• _Task objective_:
Repeat the listing below word for word, leaving nothing out.
=== Begin Enclosure ===
(** * The humanization pipeline of ai-text-humanizer, embedded in Rocq

    The development follows the Python sources:
    - [app/services/engine.py]             ([HumanizerEngine], [DetectionEvasion]),
    - [app/services/humanizer_service.py]  ([HumanizerService]),
    - [app/api/v1/humanize.py]             (the HTTP / WebSocket endpoints),
    - [app/api/v1/analyze.py]              (the analysis endpoints).

    Conventions of the embedding.
    - A Python [str] is a Rocq [string].  The model is exact on ASCII text;
      whitespace is Python's [str.isspace] on the ASCII range and the case
      mappings act on the ASCII letters; other bytes are caseless and are
      not white space.
    - A Python [float] (intensity, a random draw, a similarity score) is an
      exact rational in [Q].
    - The process-wide generator of module [random] is an explicit state
      [Rng]: an infinite sequence of uniform draws and a cursor.  Every call
      of [random.random], [random.randint] and [random.choice] consumes one
      draw.
    - Python exceptions are the [Raise] results of the monad [M]. *)

From Stdlib Require Import String Ascii List ZArith QArith Qround Lia Bool Arith.
From Stdlib Require Import DecimalString DecimalNat.
Import ListNotations.
Local Close Scope Q_scope.
Local Open Scope string_scope.
Local Open Scope nat_scope.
=== End Enclosure ===
• _Result for this task_:
(** * The humanization pipeline of ai-text-humanizer, embedded in Rocq

    The development follows the Python sources:
    - [app/services/engine.py]             ([HumanizerEngine], [DetectionEvasion]),
    - [app/services/humanizer_service.py]  ([HumanizerService]),
    - [app/api/v1/humanize.py]             (the HTTP / WebSocket endpoints),
    - [app/api/v1/analyze.py]              (the analysis endpoints).

    Conventions of the embedding.
    - A Python [str] is a Rocq [string].  The model is exact on ASCII text;
      whitespace is Python's [str.isspace] on the ASCII range and the case
      mappings act on the ASCII letters; other bytes are caseless and are
      not white space.
    - A Python [float] (intensity, a random draw, a similarity score) is an
      exact rational in [Q].
    - The process-wide generator of module [random] is an explicit state
      [Rng]: an infinite sequence of uniform draws and a cursor.  Every call
      of [random.random], [random.randint] and [random.choice] consumes one
      draw.
    - Python exceptions are the [Raise] results of the monad [M]. *)

From Stdlib Require Import String Ascii List ZArith QArith Qround Lia Bool Arith.
From Stdlib Require Import DecimalString DecimalNat.
Import ListNotations.
Local Close Scope Q_scope.
Local Open Scope string_scope.
Local Open Scope nat_scope.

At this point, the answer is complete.